A une semaine de l'ouverture des Jeux olympiques, que le régime pékinois perçoit comme son grand rendez-vous avec l'Histoire, force est de constater que ces promesses n'ont pas été suivies d'effet. Depuis des mois, arrestations et condamnations d'avocats des droits de l'homme, d'activistes et de journalistes se sont succédé à un rythme inquiétant. Lourdes peines de prison, intimidations parfois violentes des dissidents, mises à l'écart des gêneurs : le sort de ceux qui osent défier le pouvoir chinois est révoltant.
A l'approche des Jeux olympiques, alors que tous les regards sont tournés vers elle, la Chine contredit ainsi ses bonnes intentions en faisant feu de tout bois pour museler les critiques des opposants au système. Pour les empêcher de pointer du doigt les abus de pouvoir et les atteintes à la liberté d'expression.
Certes, en trois décennies, le pays le plus peuplé de la planète a réussi une extraordinaire mutation qui lui a permis d'accéder au rang d'acteur économique et diplomatique majeur. Certes, la Chine est aujourd'hui un pays plus ouvert, plus tolérant qu'il ne l'a jamais été par comparaison avec les horreurs du maoïsme. Certes, comme le reconnaissent eux-mêmes des défenseurs chinois des droits de l'homme, la liberté de parole n'a globalement cessé de s'améliorer.
Mais d'énormes progrès restent à faire de la part d'un parti-Etat qui continue d'instiller la peur au sein de la population.

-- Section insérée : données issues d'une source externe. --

Lemma del_inv K D st o w l : calls_inv None K D st -> work_list st o = Some (w :: l) -> (forall a, o <> OnNode a) ->
  exists st', list_del_first st o = Some (w, st') /\ lists_only st st' /\ trans_at st' = requeued w None (trans_at st) /\
    (forall o', work_list st' o' = if decide (o' = o) then Some l else work_list st o') /\
    calls_inv (trans_of w) K D st'.
Proof.
  intros [[C Hc] Ht Hs] Hl Ho. destruct (del_store D st o w l Hs Hl) as (st' & E & Hlo & Et & Hw & Hs').
  { intros a t x b b' y' ->. by destruct (Ho a). }
  exists st'. split_and!; try done. split; [|by apply (threads_ok_lists K st); [..|intros t x; rewrite Et; apply requeued_from]|done].
  rewrite (lists_only_stacks K _ _ Hlo), Et. destruct w as [t| |]; [|by exists C..].
  destruct (st_list _ _ Hs o _ t Hl) as (x & Hx & Ex); [set_solver|]. simpl. rewrite (alter_alt_Some _ _ _ x) by done.
  rewrite calls_requeue_loose by done. exists C. destruct (calls None K (trans_at st) !! t) as [v|] eqn:Hv.
  - rewrite (calls_loose K _ t v Hv). apply untaken_chains; [done|done|].
    rewrite calls_lookup, Hx in Hv. simpl in Hv. unfold view in Hv. destruct (need_reply x); [|done]. simplify_eq. simpl.
    by rewrite Ex.
  - rewrite calls_loose_plain; [done|]. intros z Hz. simplify_eq. rewrite calls_lookup, Hx in Hv. simpl in Hv.
    unfold view in Hv. by destruct (need_reply x).
Qed.

(** ** Releasing a list *)

(** What releasing work leaves alone. *)
Definition stay (y : binder_thread) := (th_proc y, looper y, reading y).

Record drained (st st' : binder) : Prop := {
  dr_thread : stay <$> thread_at st' = stay <$> thread_at st;
  dr_buffer : buffer_shape <$> buffer_at st' = buffer_shape <$> buffer_at st;
  dr_node : bare_node <$> node_at st' = bare_node <$> node_at st;
  dr_proc : bare_proc <$> proc_at st' = bare_proc <$> proc_at st;
  dr_trans t x : trans_at st' !! t = Some x -> t_on x <> None -> trans_at st !! t = Some x
}.

#[export] Instance drained_preorder : PreOrder drained.
Proof. split; [by split|]. intros st1 st2 st3 [] []. split; try congruence; auto. Qed.

Lemma fmap_factor {A B E} (f : A -> B) (g : B -> E) (m m' : gmap Z A) : f <$> m' = f <$> m -> g ∘ f <$> m' = g ∘ f <$> m.
Proof. intros H. by rewrite !map_fmap_compose, H. Qed.

Lemma lists_only_drained st st' w : lists_only st st' -> trans_at st' = requeued w None (trans_at st) -> drained st st'.
Proof.
  intros [E1 E2 E3 E4] Et. split; [|by rewrite E4|done|done|].
  { apply (fmap_factor bare_thread (fun y => stay y)) in E1. exact E1. }
  intros t x. rewrite Et. destruct w as [u| |]; [|done..]. simpl. destruct (decide (u = t)) as [->|?].
  - rewrite lookup_alter_eq. by intros (z & _ & ->)%fmap_Some.
  - by rewrite lookup_alter_ne.
Qed.

Lemma quiet_drained st st' : quiet st st' -> (forall t x, trans_at st' !! t = Some x -> trans_at st !! t = Some x) ->
  drained st st'.
Proof.
  intros [E1 E2 E3 E4] Et. split; [|done|by rewrite E3|by rewrite E4|auto].
  apply (fmap_factor shape (fun s => (s.1.1.1, s.1.1.2, s.2))) in E1. exact E1.
Qed.

Lemma plain_inv K D st t : (forall x, trans_at st !! t = Some x -> need_reply x = false) ->
  calls_inv (Some t) K D st -> calls_inv None K D st.
Proof. intros Hp [Hc Ht Hs]. split; [|done|done]. by rewrite calls_loose_plain in Hc. Qed.

(** A queued transaction has its buffer. *)
Lemma queued_buffer D st t x o : store D st -> trans_at st !! t = Some x -> t_on x = Some o -> (forall a, o <> OnNode a) ->
  exists b y, t_buffer x = Some b /\ buffer_at st !! b = Some y /\ b_transaction y = Some t.
Proof.
  intros H Hx Ho Hn. destruct (t_buffer x) as [b|] eqn:Eb.
  - destruct (st_tb _ _ H t x b Hx Eb) as (y & ? & ?). eauto.
  - destruct (st_buf _ _ H t x o Hx Ho Eb) as (a & n & -> & _). by destruct (Hn a).
Qed.

Lemma drain_list_inv K D o : (forall a, o <> OnNode a) -> forall fuel l st, calls_inv None K D st ->
  work_list st o = Some l -> (length l <= fuel)%nat ->
  exists st', release_list fuel st o = Some st' /\ calls_inv None K D st' /\ work_list st' o = Some [] /\ drained st st'.
Proof.
  intros Ho. induction fuel as [|fuel IH]; intros l st H Hl Hlen.
  { destruct l; simpl in Hlen; [|lia]. simpl. rewrite Hl. by exists st. }
  simpl. rewrite Hl. simpl. destruct l as [|w l]; [by exists st|].
  destruct (del_inv K D st o w l H Hl Ho) as (st1 & -> & Hlo & Et & Hw & H1). simpl.
  specialize (Hw o). rewrite decide_True in Hw by done. simpl in Hlen.
  assert (Dr : drained st st1) by (by apply (lists_only_drained _ _ w)).
  destruct w as [t| |]; simpl in *.
  2-3: destruct (IH l st1 H1 Hw ltac:(lia)) as (st2 & E2 & I2 & L2 & D2); exists st2; split_and!; try done;
       by etrans.
  destruct (st_list _ _ (ci_store _ _ _ _ H) o _ t Hl) as (x & Hx & Ex); [set_solver|].
  destruct (queued_buffer D st t x o (ci_store _ _ _ _ H) Hx Ex Ho) as (b & y & Eb & Hy & _).
  rewrite (alter_alt_Some _ _ _ x) in Et by done. rewrite Et, lookup_insert_eq. simpl. rewrite Eb. simpl.
  rewrite (lo_buffer _ _ Hlo), Hy. simpl.
  pose proof (st_kind _ _ (ci_store _ _ _ _ H) t x b y Hx Eb Hy) as Hk. rewrite <- Hk.
  assert (Hx1 : trans_at st1 !! t = Some (set_on x None)) by (by rewrite Et, lookup_insert_eq).
  destruct (need_reply x) eqn:Hr.
  - destruct (send_failed_reply_inv K D BR_DEAD_REPLY st1 t (set_on x None)) as (st2 & -> & I2 & Q2 & T2); try done.
    simpl. rewrite <- (quiet_list _ _ o Q2) in Hw.
    destruct (IH l st2 I2 Hw ltac:(lia)) as (st3 & E3 & I3 & L3 & D3). exists st3. split_and!; try done.
    etrans; [exact Dr|]. etrans; [by apply quiet_drained|done].
  - apply plain_inv in H1; [|intros z Hz; by simplify_eq].
    destruct (IH l st1 H1 Hw ltac:(lia)) as (st2 & E2 & I2 & L2 & D2). exists st2. split_and!; try done.
    by etrans.
Qed.

Lemma drain_inv K D o st l : (forall a, o <> OnNode a) -> calls_inv None K D st -> work_list st o = Some l ->
  exists st', binder_release_work st o = Some st' /\ calls_inv None K D st' /\ work_list st' o = Some [] /\ drained st st'.
Proof. intros Ho H Hl. unfold binder_release_work. rewrite Hl. simpl. by apply (drain_list_inv K D o Ho _ l). Qed.

(** ** A buffer goes *)

Lemma detach_buffer_inv D st b y : calls_inv None None D st -> buffer_at st !! b = Some y ->
  (forall t x, b_transaction y = Some t -> trans_at st !! t = Some x -> t_on x = None \/
     ((exists a n, t_on x = Some (OnNode a) /\ node_at st !! a = Some n /\ n_proc n = None) /\ D = Some (b_proc y))) ->
  exists st', detach_buffer st y = Some st' /\ calls_inv None None D (free_buffer st' b) /\
    buffer_at st' = buffer_at st /\ thread_at st' = thread_at st /\ node_at st' = node_at st /\ proc_at st' = proc_at st /\
    (forall u z, trans_at st' !! u = Some z -> exists z', trans_at st !! u = Some z' /\ t_on z = t_on z' /\
       (t_buffer z <> None -> z = z')) /\
    (forall u z, trans_at st !! u = Some z -> exists z', trans_at st' !! u = Some z' /\ t_on z' = t_on z).
Proof.
  intros [[C Hc] Ht Hs] Hy Hon. unfold detach_buffer. destruct (b_transaction y) as [t|] eqn:Et.
  2: { exists st. split_and!; try done; [|eauto|eauto]. split; [by exists C|done|by apply (free_buffer_store _ st b y)]. }
  destruct (st_bt _ _ Hs b y t Hy Et) as (x & Hx & Eb). rewrite Hx. simpl.
  set (x' := set_buffer x None). exists (put_trans st t x'). split_and!; try done.
  - split.
    + exists C. assert (calls None None (<[t := x']> (trans_at st)) = calls None None (trans_at st)) as E; [|simpl; by rewrite E].
      apply map_eq. intros u. rewrite !calls_lookup. destruct (decide (t = u)) as [<-|?]; [|by rewrite lookup_insert_ne].
      by rewrite lookup_insert_eq, Hx.
    + intros h z Hz HK. apply (thread_ok_sub (trans_at st)); [|by apply (Ht h z)].
      intros u w Hw. simpl in Hw. apply lookup_insert_Some in Hw as [[<- <-]|[_ Hw]]; eauto.
    + assert (free_buffer (put_trans st t x') b = free_buffer (unlinked st t (Some x') (cut st x)) b) as ->.
      { unfold free_buffer, unlinked, cut. simpl. rewrite Eb. f_equal. apply map_eq. intros c.
        destruct (decide (b = c)) as [->|?]; [by rewrite !lookup_delete_eq|].
        by rewrite !lookup_delete_ne, lookup_alter_ne. }
      apply (free_buffer_store _ _ b (set_transaction y None)); [|simpl; unfold cut; by rewrite Eb, lookup_alter_eq, Hy|done].
      apply (unlink_store D); [done|done| |].
      * intros z [= <-]. split_and!; try done. intros h Ef. simpl in Ef. split; [done|]. apply (st_self _ _ Hs t x h Hx); [|done].
        destruct (need_reply x) eqn:Er; [done|]. pose proof (st_plain _ _ Hs t x Hx Er). congruence.
      * destruct (Hon t x eq_refl Hx) as [?|[? ?]]; [by left|right]. split_and!; [done|done|].
        intros b' y' Eb' Hy'. by simplify_eq.
  - intros u z. simpl. intros [[<- <-]|[_ Hz]]%lookup_insert_Some; [exists x; by split_and!|eauto].
  - intros u z Hz. simpl. destruct (decide (t = u)) as [<-|?]; [|rewrite lookup_insert_ne by done; eauto].
    rewrite lookup_insert_eq. simplify_eq. by eexists.
Qed.

(** ** The end of a thread *)

(** What leaving the stack does to a call the thread takes part in. *)
Definition leave_trans (h : Z) (x : transaction) : transaction :=
  if bool_decide (t_on x = None) && bool_decide (to_thread x = Some h)
  then set_buffer (set_to (set_to_proc x None) (to_parent x) None) None
  else if bool_decide (from x = Some h) then set_from x None else x.

Lemma call_part L K m h t x : m !! t = Some x -> need_reply x = true -> L <> Some t ->
  part (calls L K m) h t <-> from x = Some h \/ (t_on x = None /\ to_thread x = Some h).
Proof.
  intros Hx Hr HL. unfold part, caller, callee. rewrite calls_lookup, Hx. simpl. unfold view. rewrite Hr.
  rewrite bool_decide_false by done. simpl. destruct (t_on x) as [o|]; simpl; [naive_solver|]. naive_solver.
Qed.

Lemma leave_trans_other h x : from x <> Some h -> (t_on x = None -> to_thread x <> Some h) -> leave_trans h x = x.
Proof.
  intros H1 H2. unfold leave_trans. rewrite (bool_decide_false (from x = Some h)) by done.
  destruct (t_on x) eqn:E; [done|]. by rewrite (bool_decide_false (to_thread x = Some h)) by auto.
Qed.

(** One call of the stack. *)
Lemma leave_one D st h t x c : store D st -> trans_at st !! t = Some x -> need_reply x = true ->
  link (calls None None (trans_at st)) (mk_call (from x) (from_parent x)
    (if bool_decide (is_Some (t_on x)) then None else Some (to_thread x)) (to_parent x) None) c ->
  part (calls None None (trans_at st)) h t ->
  exists st1, store D st1 /\ only_calls st st1 /\ trans_at st1 = <[t := leave_trans h x]> (trans_at st) /\
    buffer_shape <$> buffer_at st1 = buffer_shape <$> buffer_at st /\
    forall fuel, leave_stack (S fuel) st h (Some t) = leave_stack fuel st1 h (top (calls None None (trans_at st)) h c).
Proof.
  intros H Hx Hr (L1 & L2 & L3 & _) P. rewrite (call_part None None _ h t x) in P by done. simpl in *.
  destruct (decide (to_thread x = Some h)) as [Et|Et].
  - assert (Hf : from x <> Some h) by (intros Hf; by apply (st_self _ _ H t x h)).
    destruct P as [?|[Eo _]]; [done|]. rewrite Eo in L3. destruct (L3 h) as [Eu _]; [simpl; congruence|].
    set (z := set_buffer (set_to (set_to_proc x None) (to_parent x) None) None).
    destruct (detach_cut D st t x H Hx) as (st1 & E & (E1 & E2 & E3) & E4 & E5).
    exists (put_trans st1 t z).
    assert (put_trans st1 t z = unlinked st t (Some z) (cut st x)) as ->.
    { unfold put_trans, unlinked. by rewrite E1, E2, E3, E4, E5. }
    split_and!.
    + apply (unlink_store D); [done|done| |by left]. intros w Hw. simplify_eq. by split_and!.
    + done.
    + unfold leave_trans. rewrite (bool_decide_true _ Eo), (bool_decide_true _ Et). done.
    + apply cut_quiet.
    + intros fuel. simpl. rewrite Hx. simpl. rewrite (bool_decide_true _ Et), E. simpl.
      rewrite <- Eu. unfold put_trans, unlinked. by rewrite E1, E2, E3, E4, E5.
  - destruct P as [Ef|[_ ?]]; [|done]. exists (put_trans st t (set_from x None)). split_and!.
    + by apply (store_trans D st t x).
    + done.
    + unfold leave_trans. rewrite (bool_decide_false _ Et), andb_false_r. by rewrite bool_decide_true.
    + done.
    + intros fuel. simpl. rewrite Hx. simpl. rewrite (bool_decide_false _ Et), (bool_decide_true _ Ef).
      rewrite L1. destruct c as [|u c]; [done|]. simpl. rewrite decide_True; [done|]. right.
      destruct (L2 u c eq_refl) as (y & Hy & Ey). unfold callee. rewrite Hy. simpl. by rewrite Ey.
Qed.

Pour la Chine - on le savait -, les droits de l'homme ne sont pas des valeurs universelles. Le relativisme culturel qu'elle revendique l'incite à faire fi des principes de la démocratie tels qu'on entend ce mot en Occident. Ceux qui avaient pris les promesses d'il y a sept ans pour argent comptant se sont trompés. Ce recul est évidemment de nature à gâcher la fête qui s'annonce.